Author: Stephen R. Bowen, Richard Cheng, Kylie Kang, Janice Kim, Ana Paula Santos Lima, Dominic A. Maes, Juergen Meyer, Karen Ordovas, Kerry Reding 👨🔬
Affiliation: Department of Radiation Oncology, University of Washington, Department of Radiation Oncology, Fred Hutchinson Cancer Center, University of Washington, Department of Radiology, University of Washington, Division of Cardiology, University of Washington, Department of Biobehavioral Nursing and Health Informatics, School of Nursing, University of Washington 🌍
Purpose: Artificial intelligence (AI)-based auto-segmentation tools can increase the efficacy and reproducibility of radiotherapy (RT) treatment planning. This study evaluates the quality of AI-generated cardiac substructures and investigates the dosimetric differences resulting from geometric discrepancies.

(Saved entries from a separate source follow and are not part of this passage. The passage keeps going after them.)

Lemma bounded_step (m : machine) (c : choice) : bounded m -> bounded (step m c).
Proof.
  destruct m as [pool w]. intros (Hb & Hpool).
  destruct c as [|i]; simpl in *.
  - split; assumption.
  - destruct (pool !! i) as [t|] eqn:Hi; [|split; assumption].
    destruct (step_thread t w) as [[t' w']|] eqn:Hstep; [|split; assumption].
    destruct (step_thread_modest t t' w w' Hstep Hb
                (Forall_lookup_1 _ _ _ _ Hpool Hi)) as [Ht' Hb'].
    split; [exact Hb'|]. simpl.
    apply Forall_insert_others with (P := modest); auto.
Qed.

(** X12.  Bounds under interleaving.  Let fresh threads of every kind run under
    any schedule, the callers of [take_break] passing non-negative
    amounts, from a state within the ranges.  The state stays within
    [0, 100] and [0, 5] at every moment, and so does every pair
    [take_break] or [get_state] returns.  The lock plays no part in
    this. *)
Theorem bounds_under_interleaving (pool : list thread) (w : World)
    (schedule : list choice) :
  Forall (fun t => fresh t = true /\ modest t) pool ->
  in_bounds (current w) ->
  let m' := exec schedule (pool, w) in
  in_bounds (current (snd m')) /\
  (forall i result,
     fst m' !! i = Some (TbDone result) \/ fst m' !! i = Some (GsDone result) ->
     pair_in_bounds result).
Proof.
  intros Hpool Hb m'.
  assert (Hinv : bounded m').
  { apply exec_invariant; [apply bounded_step|]. split; [exact Hb|].
    eapply Forall_impl; [exact Hpool|]. intros t [_ Ht]. exact Ht. }
  destruct Hinv as [Hb' Hpool']. split; [exact Hb'|].
  intros i result [Hi|Hi]; exact (Forall_lookup_1 _ _ _ _ Hpool' Hi).
Qed.
(** After a successful call with caching on, the cache holds the returned
    value under the key of the array as the call left it. *)
Lemma leaves_value_in_cache this options n :
  stores_what_is_set cache_get cache_set ->
  enableCaching this = true ->
  forall w c v w',
    cache w = Some c ->
    complete this options n w = (inr v, w') ->
    exists c',
      cache w' = Some c' /\
      cache_get c' (cacheOptions this options (messages w')) (requestId options)
      = inr (Some v).
Proof.
  intros Hlaw Hen.
  induction n as [|n IH]; intros w c v w' Hc;
    cbn [createChatCompletion]; crunch; clash;
    match goal with
    | H : (_, _) = (_, _) |- _ =>
        injection H as <- <-; cbn [messages cache trace];
        eexists; split; [ reflexivity | ];
        first [ apply Hlaw | assumption ]
    | H : createChatCompletion _ _ _ _ _ _ _ _ _ _ = (_, _) |- _ =>
        eapply IH; [ | exact H ]; cbn [cache]; solve [ reflexivity | eassumption ]
    end.
Qed.

(** X13: with caching on and a cache that gives back what was stored,
    a call that succeeded with a truthy value can be repeated on the same
    request object: any further call, whatever its budget, returns the
    same value from the cache, without a transport call and without
    touching the array or the cache. *)
Theorem cached_value_is_served_again this options n m w c v w' :
  stores_what_is_set cache_get cache_set ->
  enableCaching this = true ->
  cache w = Some c ->
  complete this options n w = (inr v, w') ->
  truthy v = true ->
  exists w'',
    complete this options m w' = (inr v, w'') /\
    transport_calls (trace w'') = transport_calls (trace w') /\
    messages w'' = messages w' /\
    cache w'' = cache w'.
Proof.
  intros Hlaw Hen Hc Hrun Htr.
  destruct (leaves_value_in_cache this options n Hlaw Hen w c v w' Hc Hrun)
    as (c' & Hc' & Hget).
  eexists. split; [ exact (hit_step this options m w' c' v Hen Hc' Hget Htr) | ].
  cbn [messages cache trace]. rewrite transport_calls_app. cbn.
  repeat split. lia.
Qed.








(** ** Flattening *)

Lemma filter_all {A} (f : A -> bool) (l : list A) :
  forallb f l = true -> filter f l = l.
Proof.
  induction l as [|a l IH]; cbn; [ reflexivity | ].
  destruct (f a); [ | discriminate ]. intros H. now rewrite IH.
Qed.

(** X18: when no text part is empty, the content transmitted for a
    message with a list of parts is exactly its text parts, in order,
    joined by newline. *)
Theorem nonempty_texts_join_by_newline (parts : list ContentPart) :
  texts_nonempty parts = true ->
  format_content (ContentParts parts) = spec_flatten parts.
Proof.
  unfold texts_nonempty, format_content, spec_flatten. intros Hne.
  now rewrite nonempty_texts, filter_all.
Qed.
(** * Finite dimensional graded commutative algebras

    A shallow embedding of [src/sage/algebras/finite_gca.py]
    (class [FiniteGCAlgebra]) and the verification of its basis index set,
    its validity predicate, its sign-aware product on basis indices, its
    construction checks and its generator accessors.

    Conventions.
    - Python integers are [Z]; lengths and positions produced by [len] and
      [range(n)] are [nat].
    - An exponent vector (an element of [WeightedIntegerVectors(degrees)]) is a
      [list Z]; membership in that parent is the predicate [weighted_vector].
    - A Python exception is a value of [exn]; a call that may raise returns a
      [result].
    - An element of the algebra is a finite map from exponent vectors to
      coefficients, as the dictionary of a [CombinatorialFreeModule] element
      is; coefficients are kept in [Z], the only coefficients the product
      creates being [1] and [-1]. *)

From Stdlib Require Import ZArith List Bool Lia Ascii String.
From stdpp Require Import base numbers list strings pretty gmap fin_maps.

Local Open Scope Z_scope.

(** ** Python exceptions and fallible calls *)

Inductive exn : Type :=
| TypeError
| ValueError
| IndexError.

Inductive result (A : Type) : Type :=
| Ok (a : A)
| Raise (e : exn).

Arguments Ok {A} a.
Arguments Raise {A} e.

#[global] Instance result_ret : MRet result := fun A a => Ok a.

#[global] Instance result_bind : MBind result := fun A B k r =>
  match r with
  | Ok a => k a
  | Raise e => Raise e
  end.

Definition raises {A : Type} (r : result A) : Prop := ∃ e, r = Raise e.
Definition returns {A : Type} (r : result A) : Prop := ∃ a, r = Ok a.

(** ** Python built-ins used by the class *)

(** [range(start, stop, step)] on integers; a zero step raises [ValueError]. *)
Definition py_range (start stop step : Z) : result (list Z) :=
  if step =? 0 then Raise ValueError
  else
    let len :=
      if 0 <? step then Z.max 0 ((stop - start + step - 1) / step)
      else Z.max 0 ((start - stop - step - 1) / (- step)) in
    Ok (map (fun i : nat => start + Z.of_nat i * step) (seq 0 (Z.to_nat len))).

(** [max(l)]; the empty sequence raises [ValueError]. *)
Definition py_max (l : list Z) : result Z :=
  match l with
  | [] => Raise ValueError
  | x :: l' => Ok (fold_left Z.max l' x)
  end.

(** [l[i]] for a list [l] and an integer [i]: a negative [i] counts from the
    end, and an index outside [-len(l) .. len(l)-1] raises [IndexError]. *)
Definition py_getitem {A : Type} (l : list A) (i : Z) : result A :=
  let n := Z.of_nat (length l) in
  let j := if i <? 0 then i + n else i in
  if (j <? 0) || (n <=? j) then Raise IndexError
  else match l !! Z.to_nat j with
       | Some x => Ok x
       | None => Raise IndexError
       end.

(** [l[k] = x] for a position [k] taken from a [range]: a position past the
    end raises [IndexError]. *)
Definition py_setitem {A : Type} (l : list A) (k : nat) (x : A)
  : result (list A) :=
  if (k <? length l)%nat then Ok (<[k := x]> l) else Raise IndexError.

(** [zip(a, b, c)]: stops at the shortest argument. *)
Fixpoint zip3 {A B C : Type} (a : list A) (b : list B) (c : list C)
  : list (A * B * C) :=
  match a, b, c with
  | x :: a', y :: b', z :: c' => (x, y, z) :: zip3 a' b' c'
  | _, _, _ => []
  end.

(** [s.split(sep)] for a one-character separator. *)
Fixpoint py_split (sep : ascii) (s : string) : list string :=
  match s with
  | EmptyString => [EmptyString]
  | String c s' =>
      if Ascii.eqb c sep then EmptyString :: py_split sep s'
      else match py_split sep s' with
           | [] => [String c EmptyString]
           | h :: t => String c h :: t
           end
  end.

(** [gcd] of a sequence of integers (non-negative, [0] for the empty one). *)
Definition gcd (l : list Z) : Z := fold_right Z.gcd 0 l.

(** [is_odd] and [is_even] of [sage.misc.functional] on integers. *)
Definition is_even (d : Z) : bool := (d mod 2 =? 0).
Definition is_odd (d : Z) : bool := negb (is_even d).

(** ** Elements of the free module *)

(** Modelled from the spec: the element class of [CombinatorialFreeModule]
    is not part of the file under study.  An element is a finite mapping from
    index to scalar in which zero coefficients are omitted. *)
Abbreviation elt := (gmap (list Z) Z).

Definition zero : elt := ∅.

Definition monomial (w : list Z) : elt := {[ w := 1 ]}.

(** [c * x] for a scalar [c]. *)
Definition scal (c : Z) (x : elt) : elt :=
  if c =? 0 then ∅ else Z.mul c <$> x.

(** [x + y]; a coefficient that cancels is dropped. *)
Definition add (x y : elt) : elt :=
  union_with (fun a b => if a + b =? 0 then None else Some (a + b)) x y.


(** ** The parent of exponent vectors *)

Section WeightedIntegerVectors.
Variable weights : list Z.

(** Modelled from the spec: [WeightedIntegerVectors.grading] is not part of
    the file under study.  [grading(w)] is the sum of [w_i * weight(i)],
    accumulated from the left over [zip(w, weights)]. *)
Definition grading (w : list Z) : Z :=
  fold_left (fun acc ed => acc + fst ed * snd ed) (zip w weights) 0.

(** Modelled from the spec: membership in [WeightedIntegerVectors(weights)],
    the sequences of non-negative integers with one entry per generator. *)
Definition is_weighted_vector (w : list Z) : bool :=
  (length w =? length weights)%nat && forallb (fun e => 0 <=? e) w.

(** Modelled from the spec: the element constructor
    [WeightedIntegerVectors(weights)(l)], which refuses a sequence that is
    not in the parent. *)
Definition weighted_vectors_call (l : list Z) : result (list Z) :=
  if is_weighted_vector l then Ok l else Raise ValueError.

(** Modelled from the spec: membership in the slice
    [WeightedIntegerVectors(weights).subset(k)], the vectors of the parent
    of grading exactly [k]. *)
Definition in_subset (k : Z) (w : list Z) : bool :=
  is_weighted_vector w && (grading w =? k).
End WeightedIntegerVectors.

(** ** The class [FiniteGCAlgebra] *)

(** The attributes set by [__init__].  [_universe] lists the degrees [k] whose
    slices [subset(k)] make up the disjoint union under the index set. *)
Record FiniteGCAlgebra : Type := {
  _names : list string;
  __ngens : nat;
  _degrees : list Z;
  _max_deg : Z;
  _universe : list Z
}.

(** The [names] argument: omitted, one comma-separated string, or a
    sequence of strings. *)
Inductive names_arg : Type :=
| NamesNone
| NamesStr (s : string)
| NamesSeq (l : list string).

(** The [max_degree] argument: omitted, an integer (a member of [ZZ]), or a
    value that is not a member of [ZZ]. *)
Inductive max_degree_arg : Type :=
| MaxNone
| MaxInt (z : Z)
| MaxNonInt.

Definition __classcall_private__
    (names : names_arg) (degrees : option (list Z)) (max_degree : max_degree_arg)
  : result (list string * list Z * max_degree_arg) :=
  match max_degree with
  | MaxNone => Raise TypeError
  | _ =>
    nn ← match names with
         | NamesNone =>
             match degrees with
             | None => Raise ValueError
             | Some ds =>
                 let n := length ds in
                 Ok (map (fun i : nat => "x" +:+ pretty i) (seq 0 n), n)
             end
         | NamesStr s =>
             let names := py_split "," s in Ok (names, length names)
         | NamesSeq l => Ok (l, length l)
         end;
    let '(names, n) := nn in
    let degrees :=
      match degrees with
      | None => map (fun _ => 1) (seq 0 n)
      | Some ds => ds
      end in
    Ok (names, degrees, max_degree)
  end.

Definition __init__
    (names : list string) (degrees : list Z) (max_degree : max_degree_arg)
  : result FiniteGCAlgebra :=
  match max_degree with
  | MaxInt max_degree =>
      m ← py_max degrees;
      if max_degree <? m then Raise ValueError
      else
        let step := gcd degrees in
        universe ← py_range 0 max_degree step;
        Ok {| _names := names;
              __ngens := length names;
              _degrees := degrees;
              _max_deg := max_degree;
              _universe := universe |}
  | _ => Raise TypeError
  end.

(** The constructor call [FiniteGCAlgebra(base, names, degrees, max_degree)]:
    normalisation by [__classcall_private__], then [__init__]. *)
Definition FiniteGCAlgebra_call
    (names : names_arg) (degrees : option (list Z)) (max_degree : max_degree_arg)
  : result FiniteGCAlgebra :=
  args ← __classcall_private__ names degrees max_degree;
  let '(names, degrees, max_degree) := args in
  __init__ names degrees max_degree.

Section Methods.
Variable self : FiniteGCAlgebra.

Definition _valid_index (w : list Z) : bool :=
  negb (existsb (fun id => 1 <? fst id)
          (List.filter (fun id => is_odd (snd id)) (zip w (_degrees self)))).

(** Membership in the index set [ConditionSet(universe, _valid_index)]. *)
Definition in_universe (w : list Z) : bool :=
  existsb (fun k => in_subset (_degrees self) k w) (_universe self).

Definition in_indices (w : list Z) : bool :=
  in_universe w && _valid_index w.

Definition ngens : nat := __ngens self.

(** The inner loop of the sign computation, over
    [zip(range(n), w2, self._degrees)], left at the first [q == p]. *)
Fixpoint sign_inner (p : nat) (l : list (nat * Z * Z)) (c : Z) : Z :=
  match l with
  | [] => c
  | (q, j, b) :: l' =>
      if (q =? p)%nat then c
      else if (j =? 0) || is_even b then sign_inner p l' c
      else sign_inner p l' (c + 1)
  end.

(** The outer loop, over
    [zip(reversed(range(n)), reversed(w1), reversed(self._degrees))]. *)
Fixpoint sign_outer (w2 : list Z) (l : list (nat * Z * Z)) (c : Z) : Z :=
  match l with
  | [] => c
  | (p, i, d) :: l' =>
      if is_even d || (i =? 0) then sign_outer w2 l' c
      else
        sign_outer w2 l'
          (sign_inner p (zip3 (seq 0 (__ngens self)) w2 (_degrees self)) c)
  end.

Methods: Using LimbusAI-RadFormation, seven cardiac substructures were auto-segmented on 32 CT scans from the UPBEAT breast RT cohort: the heart, anterior aorta, left anterior descending artery (LAD), pulmonary artery, inferior vena cava, superior vena cava, and left ventricle. A cardiothoracic radiologist (human expert) manually performed the same task for comparison and validation. All patients underwent photon-based RT targeting the left breast. Quantitative similarity was assessed using the Dice Similarity Coefficient (DSC). Dosimetric analysis compared minimum, maximum, and mean doses between AI-generated and expert contours using the Wilcoxon signed-rank test.
Results: A total of 215 contours were generated. Median DSC values for AI-generated contours were high for most cardiac substructures, including the heart 1.0 (range:0.9-1.0), anterior aorta 1.0 (range: 0.9-1.0), pulmonary artery 1.0 (range: 0.9-1.0), inferior vena cava 1.0 (range: 0.5-1.0), superior vena cava 1.0 (range: 0.9-1.0), and left ventricle 1.0 (range: 0.9-1.0). Lower median DSC was observed for the LAD 0.4; (range: 0.1–0.6) driven primarily by variations in the superior-inferior extent between AI and expert contours. Interestingly, the dosimetric differences between AI-generated and expert contours were not statistically significant (p > 0.05), even for the LAD across minimum, maximum, and mean dose values.
Conclusion: The AI-generated contours generally showed excellent agreement with those created by a human expert, except for the LAD, where variations in the superior-inferior extent were noted. Despite this, the dosimetric impact of inaccuracies in the AI-generated cardiac substructure contours was negligible, indicating their acceptability for breast RT planning and evaluation. However, the variability in LAD contours warrants further investigation to ensure clinical suitability, particularly when applying LAD specific planning constraints.